### Your objective
Every entry must be given again exactly.

Records drawn from a dataset

____________

Lemma dict_has_get {V} (k : string) (d : list (string * V)) :
  Repositories.dict_has k d = match dict_get k d with Some _ => true | None => false end.
Proof.
  unfold Repositories.dict_has.
  induction d as [|[k' v'] r IH]; simpl; [reflexivity|].
  destruct (String.eqb k k'); [reflexivity|exact IH].
Qed.

Lemma dict_set_NoDup {V} (k : string) (v : V) (d : list (string * V)) :
  NoDup (map fst d) -> NoDup (map fst (dict_set k v d)).
Proof.
  intros Hd. rewrite dict_keys_set.
  destruct (Repositories.dict_has k d) eqn:E; [exact Hd|].
  apply NoDup_snoc; [exact Hd|]. intros Hin. apply dict_has_in in Hin. congruence.
Qed.

Lemma dict_del_get_ne {V} (k j : string) (d : list (string * V)) :
  j <> k -> dict_get j (Repositories.dict_del k d) = dict_get j d.
Proof.
  intros Hne. induction d as [|[k' v'] r IH]; simpl; [reflexivity|].
  destruct (String.eqb k k') eqn:E; simpl.
  - apply String.eqb_eq in E. subst k'.
    assert (String.eqb j k = false) as -> by (apply String.eqb_neq; exact Hne). reflexivity.
  - destruct (String.eqb j k'); [reflexivity|exact IH].
Qed.

Lemma dict_del_keys {V} (k : string) (d : list (string * V)) :
  NoDup (map fst d) -> map fst (Repositories.dict_del k d) = str_remove k (map fst d).
Proof.
  intros _. induction d as [|[k' v'] r IH]; simpl; [reflexivity|].
  rewrite String.eqb_sym. destruct (String.eqb k' k); simpl; [reflexivity|]. rewrite IH. reflexivity.
Qed.

Lemma dict_get_none_iff {V} (k : string) (d : list (string * V)) :
  dict_get k d = None <-> ~ In k (map fst d).
Proof.
  rewrite <- dict_has_in, dict_has_get. destruct (dict_get k d); split; congruence.
Qed.

Lemma dict_del_get_eq {V} (k : string) (d : list (string * V)) :
  NoDup (map fst d) -> dict_get k (Repositories.dict_del k d) = None.
Proof.
  intros Hd. apply dict_get_none_iff. rewrite dict_del_keys by exact Hd.
  apply str_remove_absent. exact Hd.
Qed.

Lemma dict_del_length {V} (k : string) (d : list (string * V)) :
  length (Repositories.dict_del k d)
  = if Repositories.dict_has k d then Nat.pred (length d) else length d.
Proof.
  unfold Repositories.dict_has.
  induction d as [|[k' v'] r IH]; simpl; [reflexivity|].
  destruct (String.eqb k k'); simpl; [reflexivity|].
  rewrite IH. destruct (existsb _ r) eqn:Ex; [|reflexivity].
  destruct r; simpl in *; [discriminate|reflexivity].
Qed.

Lemma dict_del_set_fresh {V} (k : string) (v : V) (d : list (string * V)) :
  Repositories.dict_has k d = false -> Repositories.dict_del k (dict_set k v d) = d.
Proof.
  unfold Repositories.dict_has.
  induction d as [|[k' v'] r IH]; simpl; intros Hk; [rewrite String.eqb_refl; reflexivity|].
  apply orb_false_iff in Hk as [E Hr]. rewrite E. simpl. rewrite E, IH by exact Hr. reflexivity.
Qed.

Lemma dict_del_NoDup {V} (k : string) (d : list (string * V)) :
  NoDup (map fst d) -> NoDup (map fst (Repositories.dict_del k d)).
Proof.
  intros Hd. rewrite dict_del_keys by exact Hd. apply str_remove_NoDup. exact Hd.
Qed.

Lemma dict_set_length {V} (k : string) (v : V) (d : list (string * V)) :
  length (dict_set k v d) = if Repositories.dict_has k d then length d else S (length d).
Proof.
  rewrite <- (length_map fst (dict_set k v d)), dict_keys_set.
  destruct (Repositories.dict_has k d); rewrite ?length_app, length_map; simpl; lia.
Qed.

(** [UserRepository.save], [get_by_id], [exists], [count] and [delete], on
    a repository whose keys are distinct (a [dict]): a user saved with a
    non-empty id is found under that id, every other id is unaffected, the
    count grows by one exactly when the id was new, and the keys stay
    distinct; [delete] reports whether the id was there, after it the id is
    gone and every other id unaffected, the count drops by one exactly when
    the id was there; saving a user under a new id and deleting it again
    gives back the repository as it was. *)
Theorem user_repository_save_get_delete :
  forall (s : Store) (u : User) (i : string),
    NoDup (map fst (users s)) ->
    (u_id u = Some i -> truthy i = true ->
       exists s', user_save u s = (Ok u, s') /\
         user_get_by_id i s' = (Ok (Some u), s') /\
         (forall j, j <> i -> dict_get j (users s') = dict_get j (users s)) /\
         Repositories.user_exists i s' = (Ok true, s') /\
         Repositories.user_count s'
         = (Ok (if Repositories.dict_has i (users s) then length (users s)
                else S (length (users s))), s') /\
         NoDup (map fst (users s')) /\
         (Repositories.dict_has i (users s) = false ->
            Repositories.user_delete i s' = (Ok true, s))) /\
    (exists s', Repositories.user_delete i s = (Ok (Repositories.dict_has i (users s)), s') /\
       user_get_by_id i s' = (Ok None, s') /\
       (forall j, j <> i -> dict_get j (users s') = dict_get j (users s)) /\
       Repositories.user_exists i s' = (Ok false, s') /\
       Repositories.user_count s'
       = (Ok (if Repositories.dict_has i (users s) then Nat.pred (length (users s))
              else length (users s)), s') /\
       NoDup (map fst (users s'))).
Proof.
  intros s u i Hd. split.
  - intros Hi Ht. unfold user_save. rewrite Hi, Ht.
    eexists. split; [reflexivity|].
    unfold user_get_by_id, Repositories.user_exists, Repositories.user_count, with_users.
    cbn [users user_next].
    split; [rewrite dict_get_set_eq; reflexivity|].
    split; [intros j Hj; apply dict_get_set_ne; exact Hj|].
    split; [rewrite dict_has_get, dict_get_set_eq; reflexivity|].
    split; [rewrite dict_set_length; reflexivity|].
    split; [apply dict_set_NoDup; exact Hd|].
    intros Hn. unfold Repositories.user_delete. cbn [users].
    rewrite dict_has_get, dict_get_set_eq. unfold with_users. cbn [users user_next tasks task_next teams team_next].
    rewrite dict_del_set_fresh by exact Hn. destruct s; reflexivity.
  - unfold Repositories.user_delete.
    destruct (Repositories.dict_has i (users s)) eqn:Eh.
    + eexists. split; [reflexivity|].
      unfold user_get_by_id, Repositories.user_exists, Repositories.user_count, with_users.
      cbn [users].
      split; [rewrite dict_del_get_eq by exact Hd; reflexivity|].
      split; [intros j Hj; apply dict_del_get_ne; exact Hj|].
      split; [rewrite dict_has_get, dict_del_get_eq by exact Hd; reflexivity|].
      split; [rewrite dict_del_length, Eh; reflexivity|].
      apply dict_del_NoDup. exact Hd.
    + eexists. split; [reflexivity|].
      unfold user_get_by_id, Repositories.user_exists, Repositories.user_count.
      assert (Hg : dict_get i (users s) = None)
        by (rewrite dict_has_get in Eh; destruct (dict_get i (users s)); congruence).
      split; [rewrite Hg; reflexivity|]. split; [reflexivity|].
      split; [rewrite Eh; reflexivity|]. split; [reflexivity|exact Hd].
Qed.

____________

### The answer
Lemma dict_has_get {V} (k : string) (d : list (string * V)) :
  Repositories.dict_has k d = match dict_get k d with Some _ => true | None => false end.
Proof.
  unfold Repositories.dict_has.
  induction d as [|[k' v'] r IH]; simpl; [reflexivity|].
  destruct (String.eqb k k'); [reflexivity|exact IH].
Qed.

Lemma dict_set_NoDup {V} (k : string) (v : V) (d : list (string * V)) :
  NoDup (map fst d) -> NoDup (map fst (dict_set k v d)).
Proof.
  intros Hd. rewrite dict_keys_set.
  destruct (Repositories.dict_has k d) eqn:E; [exact Hd|].
  apply NoDup_snoc; [exact Hd|]. intros Hin. apply dict_has_in in Hin. congruence.
Qed.

Lemma dict_del_get_ne {V} (k j : string) (d : list (string * V)) :
  j <> k -> dict_get j (Repositories.dict_del k d) = dict_get j d.
Proof.
  intros Hne. induction d as [|[k' v'] r IH]; simpl; [reflexivity|].
  destruct (String.eqb k k') eqn:E; simpl.
  - apply String.eqb_eq in E. subst k'.
    assert (String.eqb j k = false) as -> by (apply String.eqb_neq; exact Hne). reflexivity.
  - destruct (String.eqb j k'); [reflexivity|exact IH].
Qed.

Lemma dict_del_keys {V} (k : string) (d : list (string * V)) :
  NoDup (map fst d) -> map fst (Repositories.dict_del k d) = str_remove k (map fst d).
Proof.
  intros _. induction d as [|[k' v'] r IH]; simpl; [reflexivity|].
  rewrite String.eqb_sym. destruct (String.eqb k' k); simpl; [reflexivity|]. rewrite IH. reflexivity.
Qed.

Lemma dict_get_none_iff {V} (k : string) (d : list (string * V)) :
  dict_get k d = None <-> ~ In k (map fst d).
Proof.
  rewrite <- dict_has_in, dict_has_get. destruct (dict_get k d); split; congruence.
Qed.

Lemma dict_del_get_eq {V} (k : string) (d : list (string * V)) :
  NoDup (map fst d) -> dict_get k (Repositories.dict_del k d) = None.
Proof.
  intros Hd. apply dict_get_none_iff. rewrite dict_del_keys by exact Hd.
  apply str_remove_absent. exact Hd.
Qed.

Lemma dict_del_length {V} (k : string) (d : list (string * V)) :
  length (Repositories.dict_del k d)
  = if Repositories.dict_has k d then Nat.pred (length d) else length d.
Proof.
  unfold Repositories.dict_has.
  induction d as [|[k' v'] r IH]; simpl; [reflexivity|].
  destruct (String.eqb k k'); simpl; [reflexivity|].
  rewrite IH. destruct (existsb _ r) eqn:Ex; [|reflexivity].
  destruct r; simpl in *; [discriminate|reflexivity].
Qed.

Lemma dict_del_set_fresh {V} (k : string) (v : V) (d : list (string * V)) :
  Repositories.dict_has k d = false -> Repositories.dict_del k (dict_set k v d) = d.
Proof.
  unfold Repositories.dict_has.
  induction d as [|[k' v'] r IH]; simpl; intros Hk; [rewrite String.eqb_refl; reflexivity|].
  apply orb_false_iff in Hk as [E Hr]. rewrite E. simpl. rewrite E, IH by exact Hr. reflexivity.
Qed.

Lemma dict_del_NoDup {V} (k : string) (d : list (string * V)) :
  NoDup (map fst d) -> NoDup (map fst (Repositories.dict_del k d)).
Proof.
  intros Hd. rewrite dict_del_keys by exact Hd. apply str_remove_NoDup. exact Hd.
Qed.

Lemma dict_set_length {V} (k : string) (v : V) (d : list (string * V)) :
  length (dict_set k v d) = if Repositories.dict_has k d then length d else S (length d).
Proof.
  rewrite <- (length_map fst (dict_set k v d)), dict_keys_set.
  destruct (Repositories.dict_has k d); rewrite ?length_app, length_map; simpl; lia.
Qed.

(** [UserRepository.save], [get_by_id], [exists], [count] and [delete], on
    a repository whose keys are distinct (a [dict]): a user saved with a
    non-empty id is found under that id, every other id is unaffected, the
    count grows by one exactly when the id was new, and the keys stay
    distinct; [delete] reports whether the id was there, after it the id is
    gone and every other id unaffected, the count drops by one exactly when
    the id was there; saving a user under a new id and deleting it again
    gives back the repository as it was. *)
Theorem user_repository_save_get_delete :
  forall (s : Store) (u : User) (i : string),
    NoDup (map fst (users s)) ->
    (u_id u = Some i -> truthy i = true ->
       exists s', user_save u s = (Ok u, s') /\
         user_get_by_id i s' = (Ok (Some u), s') /\
         (forall j, j <> i -> dict_get j (users s') = dict_get j (users s)) /\
         Repositories.user_exists i s' = (Ok true, s') /\
         Repositories.user_count s'
         = (Ok (if Repositories.dict_has i (users s) then length (users s)
                else S (length (users s))), s') /\
         NoDup (map fst (users s')) /\
         (Repositories.dict_has i (users s) = false ->
            Repositories.user_delete i s' = (Ok true, s))) /\
    (exists s', Repositories.user_delete i s = (Ok (Repositories.dict_has i (users s)), s') /\
       user_get_by_id i s' = (Ok None, s') /\
       (forall j, j <> i -> dict_get j (users s') = dict_get j (users s)) /\
       Repositories.user_exists i s' = (Ok false, s') /\
       Repositories.user_count s'
       = (Ok (if Repositories.dict_has i (users s) then Nat.pred (length (users s))
              else length (users s)), s') /\
       NoDup (map fst (users s'))).
Proof.
  intros s u i Hd. split.
  - intros Hi Ht. unfold user_save. rewrite Hi, Ht.
    eexists. split; [reflexivity|].
    unfold user_get_by_id, Repositories.user_exists, Repositories.user_count, with_users.
    cbn [users user_next].
    split; [rewrite dict_get_set_eq; reflexivity|].
    split; [intros j Hj; apply dict_get_set_ne; exact Hj|].
    split; [rewrite dict_has_get, dict_get_set_eq; reflexivity|].
    split; [rewrite dict_set_length; reflexivity|].
    split; [apply dict_set_NoDup; exact Hd|].
    intros Hn. unfold Repositories.user_delete. cbn [users].
    rewrite dict_has_get, dict_get_set_eq. unfold with_users. cbn [users user_next tasks task_next teams team_next].
    rewrite dict_del_set_fresh by exact Hn. destruct s; reflexivity.
  - unfold Repositories.user_delete.
    destruct (Repositories.dict_has i (users s)) eqn:Eh.
    + eexists. split; [reflexivity|].
      unfold user_get_by_id, Repositories.user_exists, Repositories.user_count, with_users.
      cbn [users].
      split; [rewrite dict_del_get_eq by exact Hd; reflexivity|].
      split; [intros j Hj; apply dict_del_get_ne; exact Hj|].
      split; [rewrite dict_has_get, dict_del_get_eq by exact Hd; reflexivity|].
      split; [rewrite dict_del_length, Eh; reflexivity|].
      apply dict_del_NoDup. exact Hd.
    + eexists. split; [reflexivity|].
      unfold user_get_by_id, Repositories.user_exists, Repositories.user_count.
      assert (Hg : dict_get i (users s) = None)
        by (rewrite dict_has_get in Eh; destruct (dict_get i (users s)); congruence).
      split; [rewrite Hg; reflexivity|]. split; [reflexivity|].
      split; [rewrite Eh; reflexivity|]. split; [reflexivity|exact Hd].
Qed.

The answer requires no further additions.